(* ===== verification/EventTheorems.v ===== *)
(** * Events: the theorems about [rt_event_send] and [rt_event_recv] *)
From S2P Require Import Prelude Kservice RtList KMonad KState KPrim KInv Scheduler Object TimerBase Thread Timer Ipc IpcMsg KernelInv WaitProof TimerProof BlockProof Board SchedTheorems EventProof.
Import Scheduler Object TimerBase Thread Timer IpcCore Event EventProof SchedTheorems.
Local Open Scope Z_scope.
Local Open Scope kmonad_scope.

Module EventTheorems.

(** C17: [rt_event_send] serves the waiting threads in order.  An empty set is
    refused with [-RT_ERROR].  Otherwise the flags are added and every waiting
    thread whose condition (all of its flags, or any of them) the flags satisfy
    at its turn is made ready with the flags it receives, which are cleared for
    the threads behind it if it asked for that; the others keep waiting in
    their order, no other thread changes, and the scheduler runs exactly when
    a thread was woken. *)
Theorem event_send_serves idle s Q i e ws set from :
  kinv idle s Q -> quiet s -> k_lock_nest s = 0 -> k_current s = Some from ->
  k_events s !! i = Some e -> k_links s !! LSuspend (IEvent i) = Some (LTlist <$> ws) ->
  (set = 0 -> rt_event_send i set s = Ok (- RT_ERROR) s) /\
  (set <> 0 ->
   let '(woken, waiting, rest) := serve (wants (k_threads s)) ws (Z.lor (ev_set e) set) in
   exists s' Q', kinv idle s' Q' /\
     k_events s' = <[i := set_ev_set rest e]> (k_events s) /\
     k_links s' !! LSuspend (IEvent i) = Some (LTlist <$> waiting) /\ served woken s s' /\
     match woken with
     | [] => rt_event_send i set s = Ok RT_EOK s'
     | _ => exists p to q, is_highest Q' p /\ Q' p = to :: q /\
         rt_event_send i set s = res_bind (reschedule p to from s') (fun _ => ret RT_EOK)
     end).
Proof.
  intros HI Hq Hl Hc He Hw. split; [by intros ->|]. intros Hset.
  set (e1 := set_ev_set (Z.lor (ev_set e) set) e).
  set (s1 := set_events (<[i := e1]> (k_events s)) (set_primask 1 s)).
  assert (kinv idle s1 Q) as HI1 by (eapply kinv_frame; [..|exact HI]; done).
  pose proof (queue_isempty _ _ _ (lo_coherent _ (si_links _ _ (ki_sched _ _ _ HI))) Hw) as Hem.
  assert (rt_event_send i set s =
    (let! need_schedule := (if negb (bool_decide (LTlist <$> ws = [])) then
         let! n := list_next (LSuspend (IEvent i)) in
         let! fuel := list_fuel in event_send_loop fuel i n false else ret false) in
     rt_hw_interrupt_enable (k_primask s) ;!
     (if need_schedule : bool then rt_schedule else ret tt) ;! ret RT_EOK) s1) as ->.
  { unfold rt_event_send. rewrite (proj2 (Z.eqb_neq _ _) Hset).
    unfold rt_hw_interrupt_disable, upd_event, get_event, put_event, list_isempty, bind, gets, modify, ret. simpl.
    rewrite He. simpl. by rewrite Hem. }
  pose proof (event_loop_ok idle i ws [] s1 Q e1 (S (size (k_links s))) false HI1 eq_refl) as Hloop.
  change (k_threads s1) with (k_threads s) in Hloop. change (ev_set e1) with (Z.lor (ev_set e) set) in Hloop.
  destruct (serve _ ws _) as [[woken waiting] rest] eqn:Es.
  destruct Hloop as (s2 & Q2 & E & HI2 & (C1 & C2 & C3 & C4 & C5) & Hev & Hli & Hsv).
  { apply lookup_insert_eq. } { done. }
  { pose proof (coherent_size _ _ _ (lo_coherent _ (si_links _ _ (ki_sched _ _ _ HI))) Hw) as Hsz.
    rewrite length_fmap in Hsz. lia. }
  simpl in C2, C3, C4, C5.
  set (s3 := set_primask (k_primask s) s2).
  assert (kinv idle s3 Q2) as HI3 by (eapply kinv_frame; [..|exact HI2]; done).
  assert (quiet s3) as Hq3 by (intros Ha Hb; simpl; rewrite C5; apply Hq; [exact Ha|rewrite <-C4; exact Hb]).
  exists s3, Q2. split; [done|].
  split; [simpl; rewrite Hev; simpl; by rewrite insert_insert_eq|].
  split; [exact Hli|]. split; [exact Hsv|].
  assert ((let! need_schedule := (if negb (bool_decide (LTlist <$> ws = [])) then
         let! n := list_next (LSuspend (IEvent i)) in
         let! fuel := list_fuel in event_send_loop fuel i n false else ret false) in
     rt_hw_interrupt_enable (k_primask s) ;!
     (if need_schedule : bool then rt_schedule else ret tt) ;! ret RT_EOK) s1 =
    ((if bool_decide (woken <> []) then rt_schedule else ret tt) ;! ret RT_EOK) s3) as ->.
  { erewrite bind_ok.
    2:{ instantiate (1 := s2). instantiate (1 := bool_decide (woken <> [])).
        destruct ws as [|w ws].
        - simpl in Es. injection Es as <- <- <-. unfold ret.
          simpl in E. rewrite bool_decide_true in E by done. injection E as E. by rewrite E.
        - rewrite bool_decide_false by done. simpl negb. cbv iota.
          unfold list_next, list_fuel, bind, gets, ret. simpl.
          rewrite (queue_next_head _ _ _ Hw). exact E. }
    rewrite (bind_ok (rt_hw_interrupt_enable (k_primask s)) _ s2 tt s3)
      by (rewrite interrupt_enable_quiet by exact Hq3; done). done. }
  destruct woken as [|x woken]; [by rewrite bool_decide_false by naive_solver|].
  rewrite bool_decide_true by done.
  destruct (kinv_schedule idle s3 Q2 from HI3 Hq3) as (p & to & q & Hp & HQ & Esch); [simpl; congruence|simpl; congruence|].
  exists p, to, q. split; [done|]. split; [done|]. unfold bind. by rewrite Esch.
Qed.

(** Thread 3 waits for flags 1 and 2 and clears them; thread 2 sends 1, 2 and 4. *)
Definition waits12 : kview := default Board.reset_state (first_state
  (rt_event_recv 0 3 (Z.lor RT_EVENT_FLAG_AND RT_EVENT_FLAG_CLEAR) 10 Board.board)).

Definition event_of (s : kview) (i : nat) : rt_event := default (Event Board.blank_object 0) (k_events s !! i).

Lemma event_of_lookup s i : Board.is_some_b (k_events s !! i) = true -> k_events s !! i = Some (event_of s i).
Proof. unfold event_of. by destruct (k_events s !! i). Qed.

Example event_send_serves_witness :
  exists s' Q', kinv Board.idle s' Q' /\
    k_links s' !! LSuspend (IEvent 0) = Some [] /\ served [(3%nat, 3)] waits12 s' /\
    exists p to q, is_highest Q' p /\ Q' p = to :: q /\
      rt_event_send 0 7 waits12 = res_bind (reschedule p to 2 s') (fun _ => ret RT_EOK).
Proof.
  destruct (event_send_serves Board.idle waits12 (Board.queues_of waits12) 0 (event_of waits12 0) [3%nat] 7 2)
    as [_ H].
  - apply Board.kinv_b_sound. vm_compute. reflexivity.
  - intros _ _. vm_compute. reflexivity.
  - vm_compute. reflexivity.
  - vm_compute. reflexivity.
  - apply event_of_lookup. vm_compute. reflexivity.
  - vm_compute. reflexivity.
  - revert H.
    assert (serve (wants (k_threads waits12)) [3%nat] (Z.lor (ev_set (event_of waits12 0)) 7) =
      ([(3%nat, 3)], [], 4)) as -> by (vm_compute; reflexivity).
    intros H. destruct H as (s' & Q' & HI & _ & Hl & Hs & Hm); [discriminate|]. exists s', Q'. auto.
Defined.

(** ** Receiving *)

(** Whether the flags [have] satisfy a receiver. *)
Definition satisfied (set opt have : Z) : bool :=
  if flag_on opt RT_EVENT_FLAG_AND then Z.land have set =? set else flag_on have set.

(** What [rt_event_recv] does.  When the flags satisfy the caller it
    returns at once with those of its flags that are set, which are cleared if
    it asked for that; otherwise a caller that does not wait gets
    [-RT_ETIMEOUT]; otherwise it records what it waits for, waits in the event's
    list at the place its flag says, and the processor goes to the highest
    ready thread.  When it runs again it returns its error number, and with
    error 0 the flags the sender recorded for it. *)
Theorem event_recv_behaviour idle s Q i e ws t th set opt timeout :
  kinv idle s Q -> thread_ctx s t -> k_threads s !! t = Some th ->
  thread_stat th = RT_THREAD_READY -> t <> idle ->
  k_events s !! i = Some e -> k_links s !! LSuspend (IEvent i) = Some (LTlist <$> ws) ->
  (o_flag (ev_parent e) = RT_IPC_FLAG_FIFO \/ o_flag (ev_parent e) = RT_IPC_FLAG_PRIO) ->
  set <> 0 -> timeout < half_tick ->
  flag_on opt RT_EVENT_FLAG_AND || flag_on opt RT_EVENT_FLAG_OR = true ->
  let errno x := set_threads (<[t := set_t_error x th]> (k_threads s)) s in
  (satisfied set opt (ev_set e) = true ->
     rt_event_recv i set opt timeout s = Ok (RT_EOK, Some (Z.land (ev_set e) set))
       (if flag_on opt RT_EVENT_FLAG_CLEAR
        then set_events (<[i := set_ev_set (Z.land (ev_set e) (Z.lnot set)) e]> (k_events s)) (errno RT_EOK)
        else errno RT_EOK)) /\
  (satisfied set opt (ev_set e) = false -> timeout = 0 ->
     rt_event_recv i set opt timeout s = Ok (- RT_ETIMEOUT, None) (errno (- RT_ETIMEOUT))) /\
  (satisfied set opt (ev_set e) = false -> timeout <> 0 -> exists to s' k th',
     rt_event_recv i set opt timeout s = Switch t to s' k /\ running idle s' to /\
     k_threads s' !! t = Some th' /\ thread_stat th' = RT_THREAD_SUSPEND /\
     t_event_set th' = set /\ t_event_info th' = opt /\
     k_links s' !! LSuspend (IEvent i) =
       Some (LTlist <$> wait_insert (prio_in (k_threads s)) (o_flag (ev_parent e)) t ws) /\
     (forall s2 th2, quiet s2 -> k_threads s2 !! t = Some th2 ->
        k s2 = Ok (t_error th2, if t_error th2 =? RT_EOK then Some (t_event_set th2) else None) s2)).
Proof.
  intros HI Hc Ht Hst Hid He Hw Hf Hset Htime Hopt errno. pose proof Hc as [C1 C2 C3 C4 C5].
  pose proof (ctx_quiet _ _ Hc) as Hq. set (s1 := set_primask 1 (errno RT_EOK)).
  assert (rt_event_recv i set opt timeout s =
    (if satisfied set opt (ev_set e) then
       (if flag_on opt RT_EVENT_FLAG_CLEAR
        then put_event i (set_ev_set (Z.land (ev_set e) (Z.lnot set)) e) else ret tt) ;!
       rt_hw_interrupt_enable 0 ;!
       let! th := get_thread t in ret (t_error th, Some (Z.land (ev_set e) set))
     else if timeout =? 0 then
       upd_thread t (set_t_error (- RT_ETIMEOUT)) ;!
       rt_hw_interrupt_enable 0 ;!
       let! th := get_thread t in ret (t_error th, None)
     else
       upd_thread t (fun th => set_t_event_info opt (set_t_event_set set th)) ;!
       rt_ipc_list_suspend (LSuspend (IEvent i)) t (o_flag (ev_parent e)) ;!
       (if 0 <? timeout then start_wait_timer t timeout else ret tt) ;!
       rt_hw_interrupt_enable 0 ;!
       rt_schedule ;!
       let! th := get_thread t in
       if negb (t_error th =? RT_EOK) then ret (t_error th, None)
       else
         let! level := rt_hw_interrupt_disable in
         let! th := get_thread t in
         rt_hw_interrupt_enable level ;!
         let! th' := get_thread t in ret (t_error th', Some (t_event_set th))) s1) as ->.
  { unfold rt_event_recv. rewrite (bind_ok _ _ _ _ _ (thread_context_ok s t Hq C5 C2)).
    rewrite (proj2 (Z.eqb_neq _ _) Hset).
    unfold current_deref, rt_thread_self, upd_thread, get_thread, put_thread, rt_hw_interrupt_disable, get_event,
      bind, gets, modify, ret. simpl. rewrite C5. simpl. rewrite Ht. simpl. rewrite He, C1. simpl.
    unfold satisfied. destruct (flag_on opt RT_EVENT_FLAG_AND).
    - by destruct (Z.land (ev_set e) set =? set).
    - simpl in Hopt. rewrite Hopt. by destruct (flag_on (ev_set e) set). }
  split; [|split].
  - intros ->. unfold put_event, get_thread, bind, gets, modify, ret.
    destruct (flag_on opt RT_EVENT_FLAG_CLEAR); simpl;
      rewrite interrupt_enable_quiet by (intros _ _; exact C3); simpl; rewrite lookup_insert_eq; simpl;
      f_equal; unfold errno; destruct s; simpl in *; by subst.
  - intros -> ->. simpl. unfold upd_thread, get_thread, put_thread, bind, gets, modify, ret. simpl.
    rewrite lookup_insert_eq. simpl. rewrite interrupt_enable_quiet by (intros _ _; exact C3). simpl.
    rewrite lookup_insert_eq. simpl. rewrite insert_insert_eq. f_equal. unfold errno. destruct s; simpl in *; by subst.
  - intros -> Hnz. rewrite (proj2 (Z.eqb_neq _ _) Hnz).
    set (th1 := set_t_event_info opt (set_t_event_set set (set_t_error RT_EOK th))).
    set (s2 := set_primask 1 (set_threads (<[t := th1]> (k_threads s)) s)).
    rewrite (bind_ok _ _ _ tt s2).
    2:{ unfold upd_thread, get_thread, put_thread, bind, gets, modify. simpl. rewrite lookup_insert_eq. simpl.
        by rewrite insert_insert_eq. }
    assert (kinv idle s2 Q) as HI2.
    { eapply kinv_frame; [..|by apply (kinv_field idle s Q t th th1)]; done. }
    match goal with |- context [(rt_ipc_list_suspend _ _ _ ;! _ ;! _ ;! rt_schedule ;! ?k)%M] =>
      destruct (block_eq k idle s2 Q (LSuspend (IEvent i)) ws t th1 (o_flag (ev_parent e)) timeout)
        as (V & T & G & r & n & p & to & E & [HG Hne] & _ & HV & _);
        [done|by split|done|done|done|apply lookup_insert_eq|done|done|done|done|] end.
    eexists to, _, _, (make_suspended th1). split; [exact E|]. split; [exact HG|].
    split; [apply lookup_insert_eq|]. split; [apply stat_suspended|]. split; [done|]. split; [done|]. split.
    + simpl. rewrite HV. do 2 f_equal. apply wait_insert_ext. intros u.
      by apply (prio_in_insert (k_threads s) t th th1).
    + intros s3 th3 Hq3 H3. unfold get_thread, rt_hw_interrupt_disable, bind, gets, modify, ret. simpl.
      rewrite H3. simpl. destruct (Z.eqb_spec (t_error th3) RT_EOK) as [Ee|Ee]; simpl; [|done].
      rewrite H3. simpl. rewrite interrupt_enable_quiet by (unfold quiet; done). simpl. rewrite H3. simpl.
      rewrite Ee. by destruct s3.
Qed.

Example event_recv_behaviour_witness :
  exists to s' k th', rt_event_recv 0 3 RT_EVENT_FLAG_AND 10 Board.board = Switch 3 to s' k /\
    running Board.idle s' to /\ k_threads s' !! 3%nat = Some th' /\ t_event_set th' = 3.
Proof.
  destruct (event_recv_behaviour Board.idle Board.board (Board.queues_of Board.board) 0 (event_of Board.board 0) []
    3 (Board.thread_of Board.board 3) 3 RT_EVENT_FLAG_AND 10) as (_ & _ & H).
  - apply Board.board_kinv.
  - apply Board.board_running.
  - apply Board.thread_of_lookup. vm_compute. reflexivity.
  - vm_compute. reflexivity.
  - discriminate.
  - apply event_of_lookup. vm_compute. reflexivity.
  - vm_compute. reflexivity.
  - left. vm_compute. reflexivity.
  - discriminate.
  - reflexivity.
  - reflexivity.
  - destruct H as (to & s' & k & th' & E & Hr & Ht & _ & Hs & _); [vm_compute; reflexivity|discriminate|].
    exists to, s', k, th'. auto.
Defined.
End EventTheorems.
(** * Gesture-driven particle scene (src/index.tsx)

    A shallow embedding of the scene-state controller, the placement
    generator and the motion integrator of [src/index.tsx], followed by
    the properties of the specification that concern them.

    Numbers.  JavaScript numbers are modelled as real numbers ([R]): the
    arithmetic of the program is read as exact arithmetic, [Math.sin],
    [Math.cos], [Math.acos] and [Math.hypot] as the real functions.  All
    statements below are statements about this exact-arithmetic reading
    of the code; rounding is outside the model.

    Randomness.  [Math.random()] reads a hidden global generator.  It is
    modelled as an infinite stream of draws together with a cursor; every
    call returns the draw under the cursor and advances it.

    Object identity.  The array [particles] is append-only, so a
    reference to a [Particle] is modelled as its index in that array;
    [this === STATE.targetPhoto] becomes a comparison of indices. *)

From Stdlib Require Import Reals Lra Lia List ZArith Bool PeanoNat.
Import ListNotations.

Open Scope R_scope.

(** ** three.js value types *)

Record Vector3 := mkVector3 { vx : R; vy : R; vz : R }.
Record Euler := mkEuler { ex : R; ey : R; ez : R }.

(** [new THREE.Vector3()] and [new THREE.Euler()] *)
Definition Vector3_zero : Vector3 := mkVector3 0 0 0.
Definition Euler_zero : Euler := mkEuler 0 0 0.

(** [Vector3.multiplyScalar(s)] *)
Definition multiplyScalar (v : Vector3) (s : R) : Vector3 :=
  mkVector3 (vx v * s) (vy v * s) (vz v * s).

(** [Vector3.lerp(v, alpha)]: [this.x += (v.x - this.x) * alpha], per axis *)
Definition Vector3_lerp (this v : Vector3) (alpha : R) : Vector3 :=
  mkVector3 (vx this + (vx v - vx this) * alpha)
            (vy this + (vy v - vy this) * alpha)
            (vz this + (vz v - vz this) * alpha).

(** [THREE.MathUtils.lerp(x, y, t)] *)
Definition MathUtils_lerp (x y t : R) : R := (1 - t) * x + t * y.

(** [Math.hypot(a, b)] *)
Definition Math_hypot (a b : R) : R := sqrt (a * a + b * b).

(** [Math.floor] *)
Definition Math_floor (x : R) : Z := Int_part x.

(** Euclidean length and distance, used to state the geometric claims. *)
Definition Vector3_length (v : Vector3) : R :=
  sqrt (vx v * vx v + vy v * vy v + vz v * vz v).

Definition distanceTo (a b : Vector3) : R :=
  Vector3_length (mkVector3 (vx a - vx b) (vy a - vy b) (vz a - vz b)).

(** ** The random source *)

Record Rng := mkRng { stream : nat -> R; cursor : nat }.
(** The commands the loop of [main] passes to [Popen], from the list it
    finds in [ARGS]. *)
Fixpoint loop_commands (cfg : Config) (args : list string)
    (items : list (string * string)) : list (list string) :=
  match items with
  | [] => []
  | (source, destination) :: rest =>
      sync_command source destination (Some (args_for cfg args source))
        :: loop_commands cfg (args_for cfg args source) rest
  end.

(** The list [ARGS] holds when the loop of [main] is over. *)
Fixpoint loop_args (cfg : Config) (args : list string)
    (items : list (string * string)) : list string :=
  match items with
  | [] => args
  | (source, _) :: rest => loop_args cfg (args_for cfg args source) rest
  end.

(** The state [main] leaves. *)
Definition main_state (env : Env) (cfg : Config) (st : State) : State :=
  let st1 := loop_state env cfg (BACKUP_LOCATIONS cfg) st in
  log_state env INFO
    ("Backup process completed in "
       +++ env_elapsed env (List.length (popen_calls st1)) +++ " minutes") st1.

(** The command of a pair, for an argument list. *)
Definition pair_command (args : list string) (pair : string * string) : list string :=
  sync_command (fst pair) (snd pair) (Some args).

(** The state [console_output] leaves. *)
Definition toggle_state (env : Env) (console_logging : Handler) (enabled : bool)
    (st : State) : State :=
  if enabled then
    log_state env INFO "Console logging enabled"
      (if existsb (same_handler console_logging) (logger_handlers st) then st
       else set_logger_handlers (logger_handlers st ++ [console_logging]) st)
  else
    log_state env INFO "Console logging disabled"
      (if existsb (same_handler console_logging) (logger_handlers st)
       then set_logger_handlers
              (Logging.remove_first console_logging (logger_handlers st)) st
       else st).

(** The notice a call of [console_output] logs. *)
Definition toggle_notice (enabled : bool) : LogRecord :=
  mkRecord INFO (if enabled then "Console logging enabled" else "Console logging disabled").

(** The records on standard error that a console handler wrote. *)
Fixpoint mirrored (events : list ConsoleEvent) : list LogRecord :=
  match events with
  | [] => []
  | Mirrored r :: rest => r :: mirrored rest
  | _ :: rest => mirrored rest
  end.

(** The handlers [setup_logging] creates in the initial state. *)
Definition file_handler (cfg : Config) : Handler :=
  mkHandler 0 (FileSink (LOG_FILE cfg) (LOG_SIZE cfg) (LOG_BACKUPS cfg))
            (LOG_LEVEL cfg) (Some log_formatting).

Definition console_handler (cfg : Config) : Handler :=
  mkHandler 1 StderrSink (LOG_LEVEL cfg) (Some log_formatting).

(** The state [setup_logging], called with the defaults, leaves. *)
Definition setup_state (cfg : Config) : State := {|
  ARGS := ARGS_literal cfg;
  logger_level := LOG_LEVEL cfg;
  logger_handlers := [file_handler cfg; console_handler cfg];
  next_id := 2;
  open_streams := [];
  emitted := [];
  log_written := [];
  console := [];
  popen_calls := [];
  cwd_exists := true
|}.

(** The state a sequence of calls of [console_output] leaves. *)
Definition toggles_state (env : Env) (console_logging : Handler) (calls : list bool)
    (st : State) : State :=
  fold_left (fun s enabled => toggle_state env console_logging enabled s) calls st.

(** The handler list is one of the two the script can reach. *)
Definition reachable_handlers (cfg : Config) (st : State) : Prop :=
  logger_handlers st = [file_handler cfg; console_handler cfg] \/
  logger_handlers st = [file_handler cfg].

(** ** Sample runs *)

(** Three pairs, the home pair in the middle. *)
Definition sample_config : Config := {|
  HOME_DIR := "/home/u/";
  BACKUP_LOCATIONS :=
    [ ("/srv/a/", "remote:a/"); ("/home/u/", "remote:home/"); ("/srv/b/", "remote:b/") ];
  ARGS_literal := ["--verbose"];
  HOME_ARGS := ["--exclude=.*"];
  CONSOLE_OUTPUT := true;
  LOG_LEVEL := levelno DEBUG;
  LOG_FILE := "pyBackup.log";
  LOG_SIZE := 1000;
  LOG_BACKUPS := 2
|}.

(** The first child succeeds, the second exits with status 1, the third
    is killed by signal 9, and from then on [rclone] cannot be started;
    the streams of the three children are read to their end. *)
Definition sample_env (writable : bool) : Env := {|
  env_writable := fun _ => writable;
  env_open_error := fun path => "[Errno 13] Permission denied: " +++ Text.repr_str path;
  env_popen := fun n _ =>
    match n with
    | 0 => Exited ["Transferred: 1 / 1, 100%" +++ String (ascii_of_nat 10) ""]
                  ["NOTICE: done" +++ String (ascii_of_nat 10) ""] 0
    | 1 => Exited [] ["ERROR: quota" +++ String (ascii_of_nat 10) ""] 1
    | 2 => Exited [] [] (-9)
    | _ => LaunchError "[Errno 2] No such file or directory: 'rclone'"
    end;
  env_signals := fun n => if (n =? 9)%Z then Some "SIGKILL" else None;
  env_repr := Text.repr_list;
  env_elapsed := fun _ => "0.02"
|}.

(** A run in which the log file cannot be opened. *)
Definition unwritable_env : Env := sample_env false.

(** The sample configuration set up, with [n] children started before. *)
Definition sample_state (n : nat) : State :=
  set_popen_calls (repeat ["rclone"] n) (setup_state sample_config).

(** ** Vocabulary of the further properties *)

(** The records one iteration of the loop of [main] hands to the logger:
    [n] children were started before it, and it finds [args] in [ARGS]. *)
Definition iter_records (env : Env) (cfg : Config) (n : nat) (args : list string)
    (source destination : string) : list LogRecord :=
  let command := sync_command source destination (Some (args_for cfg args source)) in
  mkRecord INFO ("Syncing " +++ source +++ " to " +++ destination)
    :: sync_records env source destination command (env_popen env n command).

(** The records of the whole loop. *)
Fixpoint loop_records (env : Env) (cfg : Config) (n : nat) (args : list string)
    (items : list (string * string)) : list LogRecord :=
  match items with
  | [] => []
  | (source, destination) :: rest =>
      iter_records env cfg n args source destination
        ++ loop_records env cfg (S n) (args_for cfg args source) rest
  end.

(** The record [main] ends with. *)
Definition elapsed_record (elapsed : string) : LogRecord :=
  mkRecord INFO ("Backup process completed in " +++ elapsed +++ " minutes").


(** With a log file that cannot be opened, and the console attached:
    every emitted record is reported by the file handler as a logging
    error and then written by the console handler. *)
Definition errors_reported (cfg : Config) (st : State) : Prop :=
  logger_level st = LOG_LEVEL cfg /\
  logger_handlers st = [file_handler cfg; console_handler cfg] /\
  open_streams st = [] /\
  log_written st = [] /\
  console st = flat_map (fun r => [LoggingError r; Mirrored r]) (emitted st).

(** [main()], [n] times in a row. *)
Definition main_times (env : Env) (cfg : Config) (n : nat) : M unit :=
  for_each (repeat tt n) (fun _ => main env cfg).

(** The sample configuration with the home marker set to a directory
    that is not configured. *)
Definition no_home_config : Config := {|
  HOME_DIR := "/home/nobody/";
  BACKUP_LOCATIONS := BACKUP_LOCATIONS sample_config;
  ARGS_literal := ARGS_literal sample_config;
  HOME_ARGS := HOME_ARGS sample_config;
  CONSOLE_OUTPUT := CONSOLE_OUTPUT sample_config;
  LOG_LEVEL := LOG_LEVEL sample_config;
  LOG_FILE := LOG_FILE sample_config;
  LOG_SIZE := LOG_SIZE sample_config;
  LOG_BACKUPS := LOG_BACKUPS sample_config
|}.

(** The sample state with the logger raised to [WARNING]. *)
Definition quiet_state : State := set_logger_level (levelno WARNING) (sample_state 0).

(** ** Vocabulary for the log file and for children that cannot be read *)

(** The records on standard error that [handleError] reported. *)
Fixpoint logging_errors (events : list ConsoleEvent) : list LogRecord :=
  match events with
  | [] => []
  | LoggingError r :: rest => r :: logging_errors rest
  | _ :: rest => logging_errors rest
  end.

^^^^^^^^

TASK: The required answer is the exact run of lines above starting at the line with "Definition sample_state (n" and ending at the line with "every emitted record", with both ends present.

ANSWER TO THIS TASK:
Definition sample_state (n : nat) : State :=
  set_popen_calls (repeat ["rclone"] n) (setup_state sample_config).

(** ** Vocabulary of the further properties *)

(** The records one iteration of the loop of [main] hands to the logger:
    [n] children were started before it, and it finds [args] in [ARGS]. *)
Definition iter_records (env : Env) (cfg : Config) (n : nat) (args : list string)
    (source destination : string) : list LogRecord :=
  let command := sync_command source destination (Some (args_for cfg args source)) in
  mkRecord INFO ("Syncing " +++ source +++ " to " +++ destination)
    :: sync_records env source destination command (env_popen env n command).

(** The records of the whole loop. *)
Fixpoint loop_records (env : Env) (cfg : Config) (n : nat) (args : list string)
    (items : list (string * string)) : list LogRecord :=
  match items with
  | [] => []
  | (source, destination) :: rest =>
      iter_records env cfg n args source destination
        ++ loop_records env cfg (S n) (args_for cfg args source) rest
  end.

(** The record [main] ends with. *)
Definition elapsed_record (elapsed : string) : LogRecord :=
  mkRecord INFO ("Backup process completed in " +++ elapsed +++ " minutes").


(** With a log file that cannot be opened, and the console attached:
    every emitted record is reported by the file handler as a logging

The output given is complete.